What Is a Price Presentation Script?
Most reps lose the deal at the price slide because they apologize for their number. The average home improvement close rate is around 20%, and how the price is presented accounts for more lost deals than the price itself. They soften the language, rush through the figure, fill the silence with qualifications, and signal to the homeowner that even they think the price is too high. The number lands in a vacuum, gets compared to the lowest bid in the homeowner's inbox, and the deal dies — not because the price was wrong, but because the presentation was.
McKinsey's research on pricing psychology confirms what top closers already know: how a price is framed matters more than the price itself. A price presentation script is a word-for-word framework for the moment you present the number — the value stack before it, the confident delivery of it, and the response when the homeowner reacts.

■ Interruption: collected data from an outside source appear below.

(** The writes of [processDAGStepResult] and the bookkeeping of
    [processNextResult] up to the abort check. *)
Definition record_result (want : nat) (ps : dagPreparedStep) (output : string)
    (resultErr : option error) (s : dagScheduler) : dagScheduler :=
  mkScheduler (SetStepOutput (Z.of_nat want) (ws_Name (step_of want)) output (ds_engine s))
    (<[want := output]> (ds_resolver s)) (ds_pending s) (ds_readyQueue s) (ds_dispatchSeq s)
    (delete want (ds_results s)) (ds_prepared s) (ds_finalized s) (ds_completedOK s)
    (ds_inflight s) (S (ds_processPos s)) (ds_aborted s) (ds_firstAbortErr s)
    (ds_allResults s ++ [mkResult (Z.of_nat want) (ws_Node (step_of want)) (ps_input ps)
                           output resultErr])
    (if decide (resultErr = None /\ output <> "") then output else ds_lastOutput s).

Definition abort_with (e : error) (s : dagScheduler) : dagScheduler :=
  mkScheduler (ds_engine s) (ds_resolver s) (ds_pending s) [] (ds_dispatchSeq s)
    (ds_results s) (ds_prepared s) (ds_finalized s) (ds_completedOK s) (ds_inflight s)
    (ds_processPos s) true (Some e) (ds_allResults s) (ds_lastOutput s).

Definition mark_ok (idx : nat) (s : dagScheduler) : dagScheduler :=
  mkScheduler (ds_engine s) (ds_resolver s) (ds_pending s) (ds_readyQueue s)
    (ds_dispatchSeq s) (ds_results s) (ds_prepared s) (ds_finalized s)
    ({[idx]} ∪ ds_completedOK s) (ds_inflight s) (ds_processPos s) (ds_aborted s)
    (ds_firstAbortErr s) (ds_allResults s) (ds_lastOutput s).

(** Phase 3. *)
Definition processNextResult (s : dagScheduler) : M W dagScheduler :=
  match ds_dispatchSeq s !! ds_processPos s with
  | None => mret s
  | Some want =>
      let ps := default (mkPrepared "" ∅ None false) (ds_prepared s !! want) in
      '(output, resultErr, abortErr) ←
        processDAGStepResult want ps (ds_results s !! want) (ds_engine s);
      let s1 := record_result want ps output resultErr s in
      match abortErr, ds_firstAbortErr s with
      | Some e, None => mret (abort_with e s1)
      | _, _ =>
          if ds_aborted s then mret s1 else
          let s2 := if decide (want ∈ ds_finalized s) then s1 else propagateDeps want s1 in
          match resultErr with
          | Some _ => mret s2
          | None => let s3 := mark_ok want s2 in _ ← saveCheckpointState s3; mret s3
          end
      end
  end.

(** The main loop, [stuck] when it runs out of fuel.  Every round receives a
    result or processes a step, so [run]'s twice the number of steps plus one
    is enough. *)
Fixpoint run_loop (stuck : M W dagScheduler) (fuel : nat) (s : dagScheduler)
    : M W dagScheduler :=
  match fuel with
  | O => stuck
  | S fuel' =>
      if decide (ds_processPos s < length (ds_dispatchSeq s) \/ ds_readyQueue s <> [])%nat then
        s ← dispatchReady (length (wf_Steps (dc_wf cfg))) s;
        if decide (length (ds_dispatchSeq s) <= ds_processPos s)%nat then mret s else
        '(received, s) ← awaitNextResult s;
        if (received : bool) then run_loop stuck fuel' s
        else s ← processNextResult s; run_loop stuck fuel' s
      else mret s
  end.

Definition run (s : dagScheduler) : M W dagScheduler :=
  run_loop (throw "out of fuel") (2 * length (wf_Steps (dc_wf cfg)) + 1) s.

(** ** Resume *)

Definition dagCheckpointCompatible (state : WorkflowState) : bool :=
  bool_decide (ss_StepNames state = map ws_Name (wf_Steps (dc_wf cfg))).

(** [credit] for the dependents that were not restored themselves. *)
Definition credit_resumed (resumed : gset nat) (s : list Z * list nat) (idx : nat)
    : list Z * list nat :=
  fold_left credit
    (filter (fun d => d ∉ resumed) (sort_ints (range idx (dependents_of (dc_graph cfg) idx)))) s.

This generator writes the setup, the presentation, and the first-objection response for your pitch type and price range. Insurance scripts frame around the deductible, not the full replacement cost. Retail scripts anchor the price against the cost of waiting and the value of the warranty tier you're offering. The right framing makes the same number feel completely different.
Example Output
"Based on everything we discussed and what I found during the inspection, here's the scope: [Walk through each line item briefly] The total investment for this project is $[amount]. [PAUSE — do not speak first] That includes [key differentiator], [warranty], and [timeline]. Does this scope cover everything we talked about?"
How to Use This Tool
Set your pitch type
Insurance and retail price presentations are fundamentally different. An insurance rep is presenting the deductible amount and helping the homeowner understand the scope is covered. A retail rep is presenting the full replacement cost and must justify every dollar against inaction. Using the wrong framework for the wrong pitch type creates confusion that kills the close.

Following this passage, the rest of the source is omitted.